Dal 2018, gli enti pubblici del Giappone centrale hanno pubblicato rapporti che denunciano la manipolazione dei dati.
NAGOYA – Il gestore di una centrale nucleare nel Giappone centrale ha dichiarato martedì di aver ricevuto diverse segnalazioni di presunta manipolazione dei dati sulla resistenza sismica a partire dal 2018.
Le ultime scoperte di Chubu Electric Power Co. giungono dopo che la società ha rivelato a gennaio che, nella definizione degli standard di resistenza ai terremoti per la centrale nucleare di Hamaoka nella prefettura di Shizuoka, sono stati selezionati dati sismici favorevoli sui movimenti del terreno.
In una relazione presentata all'Autorità di regolamentazione nucleare, la società ha dichiarato che la manipolazione dei dati è iniziata non oltre il 2012. Inoltre, un comitato indipendente istituito dalla società sta attualmente indagando sulla questione.
Il presidente di Chubu Electric, Kingo Hayashi, ha dichiarato in una conferenza stampa a Nagoya che le riforme organizzative volte a prevenire il ripetersi di tali eventi saranno "affrontate con incrollabile determinazione e totale impegno".
Dopo essere venuta a conoscenza della presunta manipolazione dei dati da parte di una fonte esterna nel febbraio dello scorso anno, l'autorità di controllo nucleare ha ordinato alla società di presentare una relazione sulla questione entro la fine di marzo, nel mese di gennaio. Ha inoltre deciso di sospendere il processo di revisione della sicurezza per la riattivazione di due reattori dell'impianto.

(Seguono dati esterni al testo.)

(** The answer of one resolver is classified as documented: a transport error
    is passed on unchanged, a response the parser rejects becomes PARSE, and a
    parsed response is either returned with its (at least one) records, exactly
    when its code is NOERROR and it has some, or turned into the error of its
    code: NODATA, NX_DOMAIN, RETRY for SERVFAIL, SERVER_REFUSED, else UNKNOWN. *)
Theorem try_resolve_classifies {W} inet_ntop4 inet_ntop6 type_name rcode_name
    (resolver : ResolverBase W) (host : bytes) (type : RecordKind) (w w' : W)
    (raw : outcome DnsErrorInfo bytes) :
  res_query resolver host type w = (raw, w') → defined raw →
  (∀ b, raw = Ret b → defined (parse_strings inet_ntop4 inet_ntop6 b)) →
  match raw with
  | Ret b =>
      match parse_strings inet_ntop4 inet_ntop6 b with
      | Ret p =>
          match dns_code (fmt_rcode p) (fmt_records p) with
          | None => try_resolve inet_ntop4 inet_ntop6 type_name rcode_name resolver host type w
                    = (Ret (fmt_records p), w') ∧ fmt_records p ≠ []
          | Some code => ∃ message,
              try_resolve inet_ntop4 inet_ntop6 type_name rcode_name resolver host type w
              = (Throw {| ei_code := code; ei_message := message |}, w')
          end
      | _ => ∃ message,
          try_resolve inet_ntop4 inet_ntop6 type_name rcode_name resolver host type w
          = (Throw {| ei_code := PARSE; ei_message := message |}, w')
      end
  | r => try_resolve inet_ntop4 inet_ntop6 type_name rcode_name resolver host type w
         = (match r with Throw e => Throw e | Undef => Undef | _ => OutOfFuel end, w')
  end.
Proof.
  intros Hq Hdef Hparse. unfold try_resolve, mbind, st_bind. rewrite Hq.
  destruct raw as [b|e| |]; try done. pose proof (Hparse b eq_refl) as Hd.
  unfold catch, lift. destruct (parse_strings inet_ntop4 inet_ntop6 b) as [p|f| |] eqn:Hp; try done.
  - unfold classify, dns_code, NOERROR, NXDOMAIN, SERVFAIL, REFUSED.
    destruct (fmt_rcode p =? 0)%Z.
    + case_bool_decide; case_decide; try done. by eexists.
    + repeat (destruct (_ =? _)%Z; [by eexists|]). by eexists.
  - destruct f as [what code]. cbn.
    assert (code = PARSE) as ->.
    { pose proof (throws_parse_strings inet_ntop4 inet_ntop6 b) as Ht. by rewrite Hp in Ht. }
    by eexists.
Qed.

(** A resolver that always gives the same answer. *)
Definition scripted (raw : outcome DnsErrorInfo bytes) : ResolverBase unit :=
  {| res_id := 0; res_query := λ _ _ w, (raw, w) |}.

Definition no_name (_ : Z) : bytes := [].

Lemma try_resolve_classifies_witness :
  try_resolve id id no_name no_name (scripted (Ret a_response)) (str "a.b") KIND_A tt
  = (Ret [[10; 0; 0; 7]%Z], tt).
Proof.
  pose proof (try_resolve_classifies id id no_name no_name (scripted (Ret a_response))
    (str "a.b") KIND_A tt tt (Ret a_response) eq_refl I
    ltac:(intros b [= <-]; vm_compute; exact I)) as H.
  vm_compute in H. vm_compute. exact (proj1 H).
Defined.

(** The fallback strategy asks the resolvers in the shuffled order and stops at
    the first one that succeeds or fails definitively (NX_DOMAIN, PARSE,
    CONFIG): it returns that resolver's answer, every resolver before it having
    failed with an error worth moving on from; when all of them have, it has
    asked every resolver exactly once and returns the last one's error (NODATA
    when there is none). *)
Theorem fallback_run_spec {W} inet_ntop4 inet_ntop6 type_name rcode_name
    (resolvers : list (ResolverBase W)) (host : bytes) (type : RecordKind) (indices : list nat) (w : W) :
  Forall (resolver_total inet_ntop4 inet_ntop6 type_name rcode_name) resolvers →
  indices ≡ₚ seq 0 (length resolvers) →
  ∃ tried rest, indices = tried ++ rest ∧ ∃ e w1,
    soft_failures inet_ntop4 inet_ntop6 type_name rcode_name resolvers host type tried
      (no_records host) w e w1
    ∧ match rest with
      | [] => tried ≡ₚ seq 0 (length resolvers)
          ∧ fallback_run inet_ntop4 inet_ntop6 type_name rcode_name resolvers host type indices w
            = (Throw e, w1)
      | idx :: _ => ∃ resolver result w2, resolvers !! idx = Some resolver
          ∧ answers inet_ntop4 inet_ntop6 type_name rcode_name resolver host type w1 result w2
          ∧ match result with
            | inr r => r ≠ []
                ∧ fallback_run inet_ntop4 inet_ntop6 type_name rcode_name resolvers host type indices w
                  = (Ret r, w2)
            | inl e' => is_definitive (ei_code e') = true
                ∧ fallback_run inet_ntop4 inet_ntop6 type_name rcode_name resolvers host type indices w
                  = (Throw e', w2)
            end
      end.
Proof.
  intros Htot Hperm. unfold fallback_run.
  destruct (fallback_loop_spec inet_ntop4 inet_ntop6 type_name rcode_name resolvers host type
    indices (no_records host) w Htot) as (tried & rest & -> & e & w1 & Hsoft & Hrest).
  { rewrite Hperm. apply Forall_seq. lia. }
  exists tried, rest. split; [done|]. exists e, w1. split; [done|].
  destruct rest as [|idx rest]; [rewrite app_nil_r in *; done|].
  destruct Hrest as (resolver & result & w2 & Hres & Hans & Hrun).
  exists resolver, result, w2. split; [done|]. split; [done|].
  destruct result; [done|]. split; [by eapply try_resolve_nonempty|done].
Qed.

Definition two_resolvers : list (ResolverBase unit) :=
  [scripted (Ret a_response);
   scripted (Throw {| ei_code := CONNECTION; ei_message := [] |})].

Lemma fallback_run_spec_witness :
  [1; 0] ≡ₚ seq 0 (length two_resolvers) ∧
  fallback_run id id no_name no_name two_resolvers (str "a.b") KIND_A [1; 0] tt
  = (Ret [[10; 0; 0; 7]%Z], tt).
Proof.
  assert ([1; 0] ≡ₚ seq 0 (length two_resolvers)) as Hp by apply Permutation_swap.
  assert (Forall (resolver_total id id no_name no_name) two_resolvers) as Ht.
  { repeat constructor; intros host type w.
    - eexists (inr [_]), w. vm_compute. reflexivity.
    - eexists (inl _), w. reflexivity. }
  split; [exact Hp|].
  destruct (fallback_run_spec id id no_name no_name two_resolvers (str "a.b") KIND_A [1; 0] tt Ht Hp)
    as (tried & rest & Heq & e & w1 & Hsoft & Hrest).
  destruct rest as [|idx rest].
  - destruct Hrest as [_ Hr]. vm_compute in Hr. discriminate Hr.
  - destruct Hrest as (resolver & result & w2 & _ & _ & Hr). destruct result as [e'|r].
    + destruct Hr as [_ Hr]. vm_compute in Hr. discriminate Hr.
    + destruct Hr as [_ Hr]. pose proof Hr as Hv. vm_compute in Hv. rewrite Hr. symmetry. exact Hv.
Defined.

La centrale nucleare di Hamaoka è stata chiusa su richiesta del governo del primo ministro Naoto Kan, pochi mesi dopo il disastro della centrale nucleare di Fukushima Daiichi, provocato da un violento terremoto e da uno tsunami nel marzo 2011.
Nel contesto del rafforzamento delle normative nucleari a seguito del disastro di Fukushima del 2014 e 2015, Chubu Electric ha richiesto una revisione della sicurezza delle unità n. 3 e 4 della centrale nucleare di Hamaoka.